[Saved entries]
________________

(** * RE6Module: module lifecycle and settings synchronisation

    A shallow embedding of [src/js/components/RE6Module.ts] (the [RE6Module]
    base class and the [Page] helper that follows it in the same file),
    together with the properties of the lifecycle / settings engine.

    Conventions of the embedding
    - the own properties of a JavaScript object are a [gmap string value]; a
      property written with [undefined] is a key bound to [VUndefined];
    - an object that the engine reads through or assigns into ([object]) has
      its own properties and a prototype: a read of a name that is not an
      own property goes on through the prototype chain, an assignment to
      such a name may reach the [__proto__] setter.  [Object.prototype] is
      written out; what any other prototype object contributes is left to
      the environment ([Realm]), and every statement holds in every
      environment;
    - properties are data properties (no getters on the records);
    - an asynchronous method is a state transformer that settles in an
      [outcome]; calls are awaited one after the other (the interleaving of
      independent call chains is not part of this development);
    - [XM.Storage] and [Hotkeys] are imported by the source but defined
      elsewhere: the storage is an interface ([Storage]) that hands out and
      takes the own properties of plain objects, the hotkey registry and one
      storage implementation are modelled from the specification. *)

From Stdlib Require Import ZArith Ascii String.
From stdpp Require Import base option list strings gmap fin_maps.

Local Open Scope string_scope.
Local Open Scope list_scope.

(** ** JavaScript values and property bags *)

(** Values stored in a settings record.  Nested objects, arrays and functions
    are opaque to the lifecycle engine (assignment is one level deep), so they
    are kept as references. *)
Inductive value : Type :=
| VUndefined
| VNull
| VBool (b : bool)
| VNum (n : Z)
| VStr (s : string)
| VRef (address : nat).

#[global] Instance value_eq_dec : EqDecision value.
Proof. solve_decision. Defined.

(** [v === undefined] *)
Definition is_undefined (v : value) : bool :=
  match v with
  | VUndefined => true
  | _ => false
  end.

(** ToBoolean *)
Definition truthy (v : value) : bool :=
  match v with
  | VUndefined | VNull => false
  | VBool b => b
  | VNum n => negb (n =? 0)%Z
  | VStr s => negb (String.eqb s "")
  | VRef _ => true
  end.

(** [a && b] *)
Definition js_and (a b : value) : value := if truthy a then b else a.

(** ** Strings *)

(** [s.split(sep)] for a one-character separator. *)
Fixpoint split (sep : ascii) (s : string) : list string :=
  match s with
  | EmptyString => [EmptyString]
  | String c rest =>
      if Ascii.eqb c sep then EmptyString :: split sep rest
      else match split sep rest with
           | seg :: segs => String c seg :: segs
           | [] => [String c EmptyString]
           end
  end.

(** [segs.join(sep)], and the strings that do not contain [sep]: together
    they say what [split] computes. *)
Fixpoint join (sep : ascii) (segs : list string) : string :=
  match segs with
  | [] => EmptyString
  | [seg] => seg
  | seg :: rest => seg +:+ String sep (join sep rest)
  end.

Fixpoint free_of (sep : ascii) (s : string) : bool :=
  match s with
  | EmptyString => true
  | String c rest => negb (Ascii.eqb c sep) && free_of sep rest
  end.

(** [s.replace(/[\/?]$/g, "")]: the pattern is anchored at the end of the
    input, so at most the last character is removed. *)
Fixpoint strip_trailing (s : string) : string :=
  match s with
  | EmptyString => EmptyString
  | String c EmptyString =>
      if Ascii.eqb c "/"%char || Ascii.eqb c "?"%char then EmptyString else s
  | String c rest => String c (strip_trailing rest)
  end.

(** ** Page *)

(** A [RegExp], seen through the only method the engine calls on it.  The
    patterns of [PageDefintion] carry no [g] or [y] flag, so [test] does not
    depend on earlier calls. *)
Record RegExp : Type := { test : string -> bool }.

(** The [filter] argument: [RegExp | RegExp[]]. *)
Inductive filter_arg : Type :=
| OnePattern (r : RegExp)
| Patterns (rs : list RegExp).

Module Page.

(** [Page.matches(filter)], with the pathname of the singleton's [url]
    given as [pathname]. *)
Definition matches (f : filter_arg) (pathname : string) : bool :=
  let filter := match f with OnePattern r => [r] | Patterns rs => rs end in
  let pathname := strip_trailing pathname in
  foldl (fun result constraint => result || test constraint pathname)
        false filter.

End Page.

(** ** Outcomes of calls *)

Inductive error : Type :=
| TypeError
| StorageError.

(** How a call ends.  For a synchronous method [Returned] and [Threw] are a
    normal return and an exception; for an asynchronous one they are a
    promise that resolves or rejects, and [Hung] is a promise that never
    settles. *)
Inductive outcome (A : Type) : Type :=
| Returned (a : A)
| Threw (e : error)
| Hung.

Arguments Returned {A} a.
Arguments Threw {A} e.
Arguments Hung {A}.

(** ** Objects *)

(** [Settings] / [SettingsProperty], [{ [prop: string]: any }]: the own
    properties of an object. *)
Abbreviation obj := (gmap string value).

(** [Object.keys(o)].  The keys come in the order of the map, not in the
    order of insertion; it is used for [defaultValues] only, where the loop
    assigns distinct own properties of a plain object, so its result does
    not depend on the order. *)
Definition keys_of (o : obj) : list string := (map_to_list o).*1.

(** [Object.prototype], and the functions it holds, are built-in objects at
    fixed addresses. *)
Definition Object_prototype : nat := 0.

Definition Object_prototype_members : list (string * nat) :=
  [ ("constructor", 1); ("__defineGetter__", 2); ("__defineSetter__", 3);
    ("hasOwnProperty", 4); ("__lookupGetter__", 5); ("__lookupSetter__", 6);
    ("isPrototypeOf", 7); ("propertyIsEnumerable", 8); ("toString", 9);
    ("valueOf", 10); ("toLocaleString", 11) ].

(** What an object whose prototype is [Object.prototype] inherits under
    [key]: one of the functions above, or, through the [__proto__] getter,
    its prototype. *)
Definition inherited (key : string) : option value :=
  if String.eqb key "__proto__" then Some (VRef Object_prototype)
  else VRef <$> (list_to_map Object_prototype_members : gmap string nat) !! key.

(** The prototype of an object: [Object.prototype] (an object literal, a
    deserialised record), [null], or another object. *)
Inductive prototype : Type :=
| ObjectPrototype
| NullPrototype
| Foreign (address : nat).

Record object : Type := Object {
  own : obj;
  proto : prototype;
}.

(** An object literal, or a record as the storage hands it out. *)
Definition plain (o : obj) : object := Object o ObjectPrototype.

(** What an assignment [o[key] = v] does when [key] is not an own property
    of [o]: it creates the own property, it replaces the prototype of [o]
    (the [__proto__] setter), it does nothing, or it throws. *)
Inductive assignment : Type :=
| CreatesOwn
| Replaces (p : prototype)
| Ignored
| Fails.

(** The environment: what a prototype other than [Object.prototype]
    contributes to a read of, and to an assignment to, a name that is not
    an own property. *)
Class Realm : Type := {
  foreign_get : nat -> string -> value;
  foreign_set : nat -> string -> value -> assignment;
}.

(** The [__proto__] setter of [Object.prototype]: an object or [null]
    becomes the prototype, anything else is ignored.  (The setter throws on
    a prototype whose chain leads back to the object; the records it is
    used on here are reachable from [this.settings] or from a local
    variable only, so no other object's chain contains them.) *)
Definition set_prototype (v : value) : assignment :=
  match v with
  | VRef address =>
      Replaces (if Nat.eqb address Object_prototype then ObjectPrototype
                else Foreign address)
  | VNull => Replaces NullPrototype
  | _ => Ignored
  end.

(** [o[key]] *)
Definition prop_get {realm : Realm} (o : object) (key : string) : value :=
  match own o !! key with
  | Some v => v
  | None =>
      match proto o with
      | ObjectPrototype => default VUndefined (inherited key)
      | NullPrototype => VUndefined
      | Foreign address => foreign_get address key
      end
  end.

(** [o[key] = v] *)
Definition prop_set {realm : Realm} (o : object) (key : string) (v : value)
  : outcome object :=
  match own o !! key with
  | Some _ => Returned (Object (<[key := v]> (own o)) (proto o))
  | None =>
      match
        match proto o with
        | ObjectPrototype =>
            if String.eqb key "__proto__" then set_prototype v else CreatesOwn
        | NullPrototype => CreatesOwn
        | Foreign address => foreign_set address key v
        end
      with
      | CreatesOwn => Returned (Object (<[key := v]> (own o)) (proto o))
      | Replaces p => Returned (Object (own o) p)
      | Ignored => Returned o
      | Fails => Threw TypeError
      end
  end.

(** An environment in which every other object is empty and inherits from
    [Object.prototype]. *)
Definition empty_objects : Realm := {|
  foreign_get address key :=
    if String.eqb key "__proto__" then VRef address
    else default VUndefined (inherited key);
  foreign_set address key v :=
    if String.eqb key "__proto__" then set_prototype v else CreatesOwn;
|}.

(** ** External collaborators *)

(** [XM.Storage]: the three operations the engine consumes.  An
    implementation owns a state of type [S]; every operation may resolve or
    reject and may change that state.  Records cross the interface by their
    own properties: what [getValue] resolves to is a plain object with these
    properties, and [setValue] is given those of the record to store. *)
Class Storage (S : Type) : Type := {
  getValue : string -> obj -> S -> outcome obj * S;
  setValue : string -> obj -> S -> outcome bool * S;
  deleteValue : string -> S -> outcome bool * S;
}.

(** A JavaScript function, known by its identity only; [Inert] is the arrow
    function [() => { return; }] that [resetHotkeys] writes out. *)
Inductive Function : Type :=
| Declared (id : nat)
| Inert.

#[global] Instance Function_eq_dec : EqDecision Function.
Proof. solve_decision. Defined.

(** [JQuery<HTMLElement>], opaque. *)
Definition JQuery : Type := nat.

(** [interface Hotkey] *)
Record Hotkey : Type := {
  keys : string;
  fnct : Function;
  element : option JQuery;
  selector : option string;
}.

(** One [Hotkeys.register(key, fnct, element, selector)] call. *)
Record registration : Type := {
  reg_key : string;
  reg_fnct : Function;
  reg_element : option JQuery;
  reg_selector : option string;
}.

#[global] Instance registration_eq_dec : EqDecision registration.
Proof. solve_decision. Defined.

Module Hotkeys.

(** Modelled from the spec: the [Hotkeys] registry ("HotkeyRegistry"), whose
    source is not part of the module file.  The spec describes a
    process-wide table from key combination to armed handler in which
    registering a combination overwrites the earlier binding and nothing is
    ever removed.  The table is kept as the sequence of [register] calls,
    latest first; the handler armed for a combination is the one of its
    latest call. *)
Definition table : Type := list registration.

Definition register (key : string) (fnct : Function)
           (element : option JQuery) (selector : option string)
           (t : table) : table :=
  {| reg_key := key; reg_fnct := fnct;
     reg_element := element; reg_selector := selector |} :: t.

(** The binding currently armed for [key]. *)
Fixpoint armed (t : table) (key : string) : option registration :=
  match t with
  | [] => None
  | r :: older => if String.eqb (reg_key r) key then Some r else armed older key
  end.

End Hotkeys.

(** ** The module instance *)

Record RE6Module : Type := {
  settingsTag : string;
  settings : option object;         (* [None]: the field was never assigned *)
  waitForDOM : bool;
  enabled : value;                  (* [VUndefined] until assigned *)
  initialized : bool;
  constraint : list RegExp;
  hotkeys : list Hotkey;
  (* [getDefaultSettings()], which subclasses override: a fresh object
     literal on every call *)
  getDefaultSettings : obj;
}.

________________

*REQUIRED WORK*: Up to and including the line with "- an object", output every line of the records above exactly, starting from the first; output nothing else.

*OUTPUT FOR THIS EXERCISE*:
(** * RE6Module: module lifecycle and settings synchronisation

    A shallow embedding of [src/js/components/RE6Module.ts] (the [RE6Module]
    base class and the [Page] helper that follows it in the same file),
    together with the properties of the lifecycle / settings engine.

    Conventions of the embedding
    - the own properties of a JavaScript object are a [gmap string value]; a
      property written with [undefined] is a key bound to [VUndefined];
    - an object that the engine reads through or assigns into ([object]) has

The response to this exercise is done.